The images coming out of the Philippines are wrenching. Last week, the country was hit with Typhoon Haiyan, which may be the strongest typhoon in recorded history. Then, it was then pelted with a tropical storm (not as badly as predicted, but the rain did threaten flooding and mudslides). The government has confirmed 1,774 deaths, although the count is expected to grow, and it says over 6.9 million people have been affected and nearly 320,000 have been displaced. Other sources report even higher numbers.
What does this mean for public health in the Philippines? Is the country poised for disease outbreaks?
According to Glenn Morris, the Director of the Emerging Pathogens Institute at the University of Florida, the most imminent dangers are not from infectious disease, but from trauma: scrapes and scratches that may get infected, broken bones, and any other injuries sustained in the storm’s strong winds. People with chronic illnesses, the estimated 95,270 pregnant women in the typhoon zone, and those with other daily health issues are also a concern. The World Health Organization and other groups are trying to fly in medical materials, including mobile hospitals with surgical supplies, antibiotics, and other basic medications.
Diarrheal diseases become a problem when there is damage to the water purification system and feces from people who are ill mixes with drinking water. Common examples include bacteria such as Shigella, E. coli, and Salmonella or viruses such as norovirus. Any of these can cause severe gastrointestinal distress and dehydration, though they are not likely to cause widespread fatalities.
More worrisome is cholera, which can spread quickly and cause many deaths, particularly after a major catastrophe like a typhoon. The cholera outbreak after the 2010 earthquake in Haiti, for example, has led to 684,085 cases and 8,361 deaths as of last month. But a similar outbreak in Philippines is not likely, in part because the country has a good public health infrastructure.
“There is the possibility that there might be some cholera transmission,” says Morris, “If there is a reasonable public health infrastructure and the ability to manage cases if and when they appear, I’m not too concerned about it. But it’s always a thing in the background that you worry about.”
The key to controlling diarrheal diseases will be providing people with clean water. The WHO is coordinating efforts to get water purification tablets to the region, and charities are trying to send water treatment systems. Identifying outbreaks before they can spread will also be crucial.
As far as vector-borne illnesses go, the main two threats in the Philippines are malaria and dengue. Both are spread by mosquitoes, which have more opportunities to reproduce in the standing puddles of water after a major storm. Both illnesses are present in the Philippines, and people who are displaced and sleeping outdoors are the most vulnerable to bites.
It’s too early to tell what parts of the infrastructure will hold up enough to withstand the spread of infectious disease and which will not, and reports out of the region aren’t promising. Storm damage has reportedly prevented aid workers from reaching remote and badly wrecked areas.
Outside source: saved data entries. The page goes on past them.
Lemma wp_prepare_state root state out st w :
  wp (prepare_state root state out st)
    (λ r w', match r with
      | Ok o => tr_man w' = tr_man w ∧ tr_dirs w' = {[join root "state"]} ∪ tr_dirs w ∧
          files (tr_disk w') = insert_all (omap (state_file root state) (st_Files st)) (files (tr_disk w)) ∧
          state_fits state (st_Files st) ∧
          o = mkMaterialized (m_LeaseID out) (m_ExpiresAt out) (m_Env out)
                (m_Mounts out ++ [mkMount (join root "state") (st_Target st) false])%list
      | Err _ => within root w w'
      end) w.
Proof.
  unfold prepare_state. apply wp_bind, wp_Mkdir.
  2:{ intros w' Hs Hf. by apply within_same. }
  intros w1 Hm1 Hf1 _ Hd1. apply wp_bind.
  set (I := λ (pre : list StateFile) w', tr_man w' = tr_man w ∧ tr_dirs w' = {[join root "state"]} ∪ tr_dirs w ∧
    files (tr_disk w') = insert_all (omap (state_file root state) pre) (files (tr_disk w))).
  set (J := λ (pre : list StateFile) w', I pre w' ∧ state_fits state pre).
  assert (HI : ∀ pre w', I pre w' → within root w w').
  { intros pre w' (Hm & Hd & Hf). by apply (within_state root state pre). }
  eapply wp_mono.
  { apply (wp_for_each_prefix J (λ _ w', within root w w')); [split; [done|by intros ? ? ?%elem_of_nil]|].
    intros pre f post w2 _ [HI2 Hfit]. pose proof HI2 as (Hm & Hd & Hf). unfold J, I. rewrite omap_app. simpl.
    unfold state_file at 2. destruct (state !! sf_Name f) as [v|] eqn:Hv; simpl.
    2:{ apply wp_ret. rewrite app_nil_r. split; [done|].
        intros g u [Hg| ->%list_elem_of_singleton]%elem_of_app Hu; [by apply Hfit|congruence]. }
    apply wp_bind, wp_fail_if; [intros _; by eapply HI|intros Hg]. apply wp_on_fs, wp_Create; simpl.
    - intros d Hnew Hd'. split; [split_and!; try done; by rewrite insert_all_snoc, Hd', Hf|].
      intros g u [Hg'| ->%list_elem_of_singleton]%elem_of_app Hu; [by apply Hfit|].
      rewrite Hu in Hv. injection Hv as ->. apply orb_false_iff in Hg as [Hg1%Z.ltb_ge Hg2].
      split; [lia|]. intros Hj. rewrite Hj in Hg2. by apply negb_false_iff in Hg2.
    - intros e d Hd'. apply (HI pre). split_and!; try done. simpl. by rewrite Hd'.
    - intros e d Hnew Hd'. apply (HI (pre ++ [f])%list). split_and!; try done. simpl. rewrite omap_app. simpl.
      unfold state_file at 2. rewrite Hv. simpl. by rewrite insert_all_snoc, Hd', Hf. }
  intros [[]|e] w3 H3; [|done]. apply wp_ret. destruct H3 as ((? & ? & ?) & ?). done.
Qed.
Still, here’s hoping that health experts can hold back infectious illnesses so they can focus on more pressing medical problems.
**Update: Monday, November 18, 2013. **
The World Health Organization released a health assessment for the Philippines post-typhoon. In addition to the potential for diseases mentioned above, WHO is also concerned about the following:
-Acute respiratory illnesses including pneumonia, bronchiolitis, and bronchitis. This is particularly worrisome for children under the age of five.
-Measles. While vaccine coverage is apparently pretty good for most of the Philippines, this isn’t the case in the parts that were hit the worst by the typhoon.
-Leptospirosis: This bacterial illness is common in rat feces, which can contaminate drinking water.
-Tetanus: People with cuts and wounds are vulnerable to _Clostridium tetani _bacteria. While a relatively high number of children in the Philippines are vaccinated for tetanus, this isn’t true for the regions that have the most damage.
-Tuberculosis: The Philippines has the 9th highest TB levels in the world and the 2nd highest in the Western Pacific. It sounds like the health organization is mostly concerned with continuity of treatments for those already infected.
-Meningococcal disease: This bacterial infection can spread easily in cramped quarters. There was an outbreak in the Philippines in 2004-2005.
-Polio: While there have been no reports of polio in the Philippines for two decades and it was considered eradicated by 2000, there is a low rate of vaccination. Polio recently, and unexpectedly, cropped up in Syria.
-Japanese encephalitis: As with dengue and malaria, Japanese encephalitis is spread by mosquitoes, which may be able to reproduce more rapidly in the standing waters left by the storm. It isn’t wid
-Also, an update on malaria: While there are some parts of the Philippines where malaria is a problem, it isn’t widespread throughout the country.